Aim of the exercise → Set down all of the lines below exactly as they are given.
------ Available data
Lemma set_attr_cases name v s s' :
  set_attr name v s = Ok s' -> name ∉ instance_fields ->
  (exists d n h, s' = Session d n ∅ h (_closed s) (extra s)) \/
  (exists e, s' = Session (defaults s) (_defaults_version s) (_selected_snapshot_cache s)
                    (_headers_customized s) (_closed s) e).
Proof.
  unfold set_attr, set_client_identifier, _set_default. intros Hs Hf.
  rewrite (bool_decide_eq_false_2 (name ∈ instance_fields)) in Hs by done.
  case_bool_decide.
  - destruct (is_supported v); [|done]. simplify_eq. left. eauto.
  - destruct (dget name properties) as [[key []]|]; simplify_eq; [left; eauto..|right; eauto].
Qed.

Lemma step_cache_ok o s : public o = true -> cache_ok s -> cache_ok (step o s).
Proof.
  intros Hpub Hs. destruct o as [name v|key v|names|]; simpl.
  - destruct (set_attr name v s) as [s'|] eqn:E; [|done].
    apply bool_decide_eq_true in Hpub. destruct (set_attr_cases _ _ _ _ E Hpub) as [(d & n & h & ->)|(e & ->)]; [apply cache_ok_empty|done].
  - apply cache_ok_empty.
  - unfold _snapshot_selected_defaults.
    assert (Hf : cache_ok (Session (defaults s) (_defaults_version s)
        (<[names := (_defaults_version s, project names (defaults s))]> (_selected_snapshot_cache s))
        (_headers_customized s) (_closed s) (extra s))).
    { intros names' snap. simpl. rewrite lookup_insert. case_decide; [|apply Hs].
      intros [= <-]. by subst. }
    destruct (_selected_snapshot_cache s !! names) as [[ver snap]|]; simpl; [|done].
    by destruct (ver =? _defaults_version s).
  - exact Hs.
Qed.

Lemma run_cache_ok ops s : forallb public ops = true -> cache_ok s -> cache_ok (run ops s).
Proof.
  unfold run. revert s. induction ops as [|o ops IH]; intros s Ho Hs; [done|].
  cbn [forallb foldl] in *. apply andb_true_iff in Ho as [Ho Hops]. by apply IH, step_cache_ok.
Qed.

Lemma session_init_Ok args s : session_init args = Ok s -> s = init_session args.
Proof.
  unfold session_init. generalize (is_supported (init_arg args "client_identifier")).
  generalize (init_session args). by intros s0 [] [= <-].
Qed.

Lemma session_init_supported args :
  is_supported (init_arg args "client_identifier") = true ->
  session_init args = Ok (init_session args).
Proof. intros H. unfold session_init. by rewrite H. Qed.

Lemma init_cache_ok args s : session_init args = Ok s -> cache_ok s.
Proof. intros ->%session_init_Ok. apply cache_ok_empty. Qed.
------------
Reply →
Lemma set_attr_cases name v s s' :
  set_attr name v s = Ok s' -> name ∉ instance_fields ->
  (exists d n h, s' = Session d n ∅ h (_closed s) (extra s)) \/
  (exists e, s' = Session (defaults s) (_defaults_version s) (_selected_snapshot_cache s)
                    (_headers_customized s) (_closed s) e).
Proof.
  unfold set_attr, set_client_identifier, _set_default. intros Hs Hf.
  rewrite (bool_decide_eq_false_2 (name ∈ instance_fields)) in Hs by done.
  case_bool_decide.
  - destruct (is_supported v); [|done]. simplify_eq. left. eauto.
  - destruct (dget name properties) as [[key []]|]; simplify_eq; [left; eauto..|right; eauto].
Qed.

Lemma step_cache_ok o s : public o = true -> cache_ok s -> cache_ok (step o s).
Proof.
  intros Hpub Hs. destruct o as [name v|key v|names|]; simpl.
  - destruct (set_attr name v s) as [s'|] eqn:E; [|done].
    apply bool_decide_eq_true in Hpub. destruct (set_attr_cases _ _ _ _ E Hpub) as [(d & n & h & ->)|(e & ->)]; [apply cache_ok_empty|done].
  - apply cache_ok_empty.
  - unfold _snapshot_selected_defaults.
    assert (Hf : cache_ok (Session (defaults s) (_defaults_version s)
        (<[names := (_defaults_version s, project names (defaults s))]> (_selected_snapshot_cache s))
        (_headers_customized s) (_closed s) (extra s))).
    { intros names' snap. simpl. rewrite lookup_insert. case_decide; [|apply Hs].
      intros [= <-]. by subst. }
    destruct (_selected_snapshot_cache s !! names) as [[ver snap]|]; simpl; [|done].
    by destruct (ver =? _defaults_version s).
  - exact Hs.
Qed.

Lemma run_cache_ok ops s : forallb public ops = true -> cache_ok s -> cache_ok (run ops s).
Proof.
  unfold run. revert s. induction ops as [|o ops IH]; intros s Ho Hs; [done|].
  cbn [forallb foldl] in *. apply andb_true_iff in Ho as [Ho Hops]. by apply IH, step_cache_ok.
Qed.

Lemma session_init_Ok args s : session_init args = Ok s -> s = init_session args.
Proof.
  unfold session_init. generalize (is_supported (init_arg args "client_identifier")).
  generalize (init_session args). by intros s0 [] [= <-].
Qed.

Lemma session_init_supported args :
  is_supported (init_arg args "client_identifier") = true ->
  session_init args = Ok (init_session args).
Proof. intros H. unfold session_init. by rewrite H. Qed.

Lemma init_cache_ok args s : session_init args = Ok s -> cache_ok s.
Proof. intros ->%session_init_Ok. apply cache_ok_empty. Qed.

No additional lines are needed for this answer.